Reflecting on the Contemplative Pedagogy Symposium

As many of you know, in August we held our first four day Contemplative Pedagogy Symposium at Emerson College. I had been thinking about the design of this event for several years but it took time for things to fall into place in order to make it a reality – not least having Iddo, Siobhan and Steven on board to help.

Despite having to be engaged in the running of the event, I found there was lots of time to join in. I will briefly make a few comments on some particular areas of learning for me.

Connection and community

I was particularly struck, even from the very early moments of the event, how grateful people seemed to be there.  The commitment of everyone who attended was palpable and I felt that there was a real energy and sense of importance in this collective exploration of contemplative pedagogy. I was struck by how moved I felt when others shared how much they had been looking forward to the event, it felt very affirming for me personally and professionally. More than that however, as the event progressed, I felt touched by the mutual sense of care that started to arise, even in the midst of very challenging conversations in which people held diverse views and had different experiences.

There were several times over the event that I was moved to tears, and whilst I know that I am often moved in this way, feeling that it was appropriate in the space of meaningful academic exploration and critical thought was new to me. Seeing this tenderness in others too, in this context, was a revelation. It made me feel that I was not wrong for caring about students and the education they receive, that it was OK to hope and that things could be different. To be moved, was not a reflection of sentimentality but the weight of the importance of the issues we were discussing.

Learning who we are

Before the event I had been reading about racism and had listened to a podcast on white privilege and white woman violence. This had been motivated by a study within my own department at Essex. I therefore had lots of questions about what this means in terms of education and how we make these issues visible within our classrooms without causing further division, blame and tension.

Over the event I learnt several different ways of doing this which I will share in another blog. However, what I most treasured from my learning on these issues, most notably from Michelle Chatman and Byron Lee is that this type of education can only start by encouraging students to explore their own experience, come to a clearer understanding of who they are; how they are connected with others; and how this then manifests in the world. It is necessary to move beyond the theoretical and abstract to help students see how the circumstances of their lives, and the privilege or disadvantage these have afforded them,  have shaped who they are, how they learn and what they go on to do.

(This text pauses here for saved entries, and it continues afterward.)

Lemma cat_cons (ic : bool) (a b : re) (x : char) (s : str) :
  lang ic (Cat a b) (x :: s) ->
  (exists u t, s = u ++ t /\ lang ic a (x :: u) /\ lang ic b t) \/
  (lang ic a [] /\ lang ic b (x :: s)).
Proof.
  intros H. remember (Cat a b) as r eqn:Er. remember (x :: s) as xs eqn:Exs.
  destruct H as [| | |a' b' u t Hu Ht| | | |]; try discriminate.
  injection Er as -> ->. destruct u as [|y u].
  - right. simpl in Exs. subst t. now split.
  - left. injection Exs as Hy Hs. subst. now exists u, t.
Qed.

Lemma deriv_lang (ic : bool) (x : char) (r : re) (s : str) :
  lang ic (deriv ic x r) s <-> lang ic r (x :: s).
Proof.
  revert s. induction r as [| |c|p|a IHa b IHb|a IHa b IHb|a IHa]; intros s; simpl.
  - split; intros H; inversion H.
  - split; intros H; inversion H.
  - destruct (chr_test ic c x) eqn:E; split; intros H; invert_lang H.
    + now constructor.
    + constructor.
    + congruence.
  - destruct (p x) eqn:E; split; intros H; invert_lang H.
    + now constructor.
    + constructor.
    + congruence.
  - assert (Hcat : lang ic (Cat (deriv ic x a) b) s ->
                   lang ic (Cat a b) (x :: s)).
    { intros H. invert_lang H.
      match goal with Hu : lang ic (deriv ic x a) ?u, Ht : lang ic b ?t |- _ =>
        apply IHa in Hu; exact (LCat ic a b (x :: u) t Hu Ht) end. }
    assert (Hsplit : lang ic (Cat a b) (x :: s) ->
                     lang ic (Cat (deriv ic x a) b) s \/
                     (lang ic a [] /\ lang ic b (x :: s))).
    { intros H. destruct (cat_cons ic a b x s H) as [(u & t & -> & Hu & Ht) | H'].
      - left. apply IHa in Hu. now constructor.
      - now right. }
    destruct (nullable a) eqn:Hn.
    + split.
      * intros H. invert_lang H; [now apply Hcat|].
        apply (LCat ic a b [] (x :: s)); [now apply nullable_lang | now apply IHb].
      * intros H. destruct (Hsplit H) as [H' | [_ H']].
        -- now apply LAltL.
        -- apply LAltR. now apply IHb.
    + split; [exact Hcat|]. intros H. destruct (Hsplit H) as [H' | [H' _]]; [exact H'|].
      apply nullable_lang in H'. congruence.
  - split; intros H; invert_lang H.
    + apply LAltL. now apply IHa.
    + apply LAltR. now apply IHb.
    + apply LAltL. now apply IHa.
    + apply LAltR. now apply IHb.
  - split.
    + intros H. invert_lang H.
      match goal with Hu : lang ic (deriv ic x a) ?u, Ht : lang ic (Star a) ?t |- _ =>
        apply IHa in Hu; exact (LStarCons ic a (x :: u) t Hu Ht) end.
    + intros H. destruct (star_cons ic a x s H) as (s1 & s2 & -> & H1 & H2).
      constructor; [now apply IHa | exact H2].
Qed.

Lemma accepts_lang (ic : bool) (r : re) (s : str) :
  accepts ic r s = true <-> lang ic r s.
Proof.
  revert r. induction s as [|x s IH]; intros r; simpl.
  - apply (nullable_lang ic).
  - rewrite IH. apply deriv_lang.
Qed.

Lemma accepts_prefix_lang (ic : bool) (r : re) (s : str) :
  accepts_prefix ic r s = true <->
  exists p t, s = p ++ t /\ lang ic r p.
Proof.
  revert r. induction s as [|x s IH]; intros r; simpl.
  - rewrite orb_false_r, (nullable_lang ic). split.
    + intros H. exists [], []. now split.
    + intros (p & t & E & H). symmetry in E. apply app_eq_nil in E as [-> _]. exact H.
  - rewrite orb_true_iff, (nullable_lang ic), IH. split.
    + intros [H | (p & t & -> & H)].
      * exists [], (x :: s). now split.
      * exists (x :: p), t. split; [reflexivity | now apply deriv_lang].
    + intros (p & t & E & H). destruct p as [|y p].
      * now left.
      * right. injection E as -> ->. exists p, t. split; [reflexivity|].
        now apply deriv_lang.
Qed.

Lemma chr_test_newline (ic : bool) (x : char) :
  chr_test ic newline x = true -> x = newline.
Proof.
  destruct ic; each_char x; vm_compute; intros H;
    solve [reflexivity | discriminate H].
Qed.

Lemma opt_newline_lang (ic : bool) (t : str) :
  lang ic (Opt (Chr newline)) t <-> t = [] \/ t = [newline].
Proof.
  split.
  - intros H. invert_lang H.
    + match goal with Hc : lang ic (Chr newline) _ |- _ => invert_lang Hc end.
      right. f_equal. now apply (chr_test_newline ic).
    + match goal with He : lang ic Eps _ |- _ => invert_lang He end. now left.
  - intros [-> | ->].
    + apply LAltR. constructor.
    + apply LAltL. constructor. now destruct ic.
Qed.

(** [pattern.match(s)] succeeds exactly when the body matches a prefix of
    [s] that, under [$], is [s] or [s] without its final newline. *)
Lemma re_match_lang (p : Pattern) (s : str) :
  re_match p s = true <->
  if dollar p
  then lang (ignorecase p) (body p) s \/
       exists m, s = m ++ [newline] /\ lang (ignorecase p) (body p) m
  else exists m t, s = m ++ t /\ lang (ignorecase p) (body p) m.
Proof.
  unfold re_match. destruct (dollar p); [|apply accepts_prefix_lang].
  rewrite accepts_lang. split.
  - intros H. invert_lang H.
    match goal with Ht : lang _ (Opt _) _ |- _ =>
      apply opt_newline_lang in Ht as [-> | ->] end.
    + left. now rewrite app_nil_r.
    + right. eauto.
  - intros [H | (m & -> & H)].
    + rewrite <- (app_nil_r s). constructor; [exact H|].
      apply opt_newline_lang. now left.
    + constructor; [exact H|]. apply opt_newline_lang. now right.
Qed.

Lemma chr_lang (c : char) (s : str) :
  lang false (Chr c) s -> s = [c].
Proof.
  intros H. invert_lang H. f_equal.
  match goal with Hx : chr_test false _ _ = true |- _ =>
    unfold chr_test in Hx; now apply StrFacts.eqc_true in Hx end.
Qed.

Lemma star_class_lang (ic : bool) (p : char -> bool) (s : str) :
  lang ic (Star (Cls p)) s -> forallb p s = true.
Proof.
  intros H. remember (Star (Cls p)) as r eqn:Er.
  induction H as [| | | | | | |a u t Hu _ Ht IH]; try discriminate; [reflexivity|].
  injection Er as ->. invert_lang Hu. simpl.
  match goal with Hx : p _ = true |- _ => rewrite Hx end. now apply IH.
Qed.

In this safe yet challenging environment I started to see more clearly how my construction of issues and sense of what needed to change was by no means ‘neutral’ but emerges as a result of all my previous conditioning. My language and framing of racism as a problem suddenly seemed incredibly white, middle class and naïve.  None of us can magically stand aside to see what is ‘actually’ going on.  I was powerfully struck by my own need to do the work I ascribe to students in the paragraph above.

Hope and the future

I took away from the event that contemplative pedagogy, through which we not only learn about ourselves and the world, but about ourselves in the world, could offer an educational perspective which facilitates the creation of meaningful connection and deeper ways of knowing which then changes how we act in the world. I left feeling full of conviction that that might be the case – if it has been for me why not others.

Yet I felt at the end a note of caution, which has grown stronger since the event. We need to remain critical in our discussion of contemplative pedagogy. I realise I remain unsure of what contemplative pedagogy really is  – is it a pedagogy? is it a selection of practices? I am also unsure where my sense of its value arises from –  the evidence we have so far is quite limited. It may fit well with my view of the world but is that sufficient to warrant its use in my teaching?  Conversely, I am very critical of a dogmatic pursuit of ‘evidence based teaching’ and its underlying assumptions.

What I would like to see moving forward are conversations about research in this area and collaborative efforts to find out more about the effects of contemplative pedagogy in higher education, not just in trials of mindfulness interventions (although they have value) but in broader ways that employ methodologies which meaningfully facilitate the exploration of contemplative practice and it effects.

A huge thank you to everyone that came, especially to all those who presented and of course Iddo, Siobhan and Steven for supporting the organisation.

We will be in touch in due course with our plans for next steps and perhaps even an event next year!?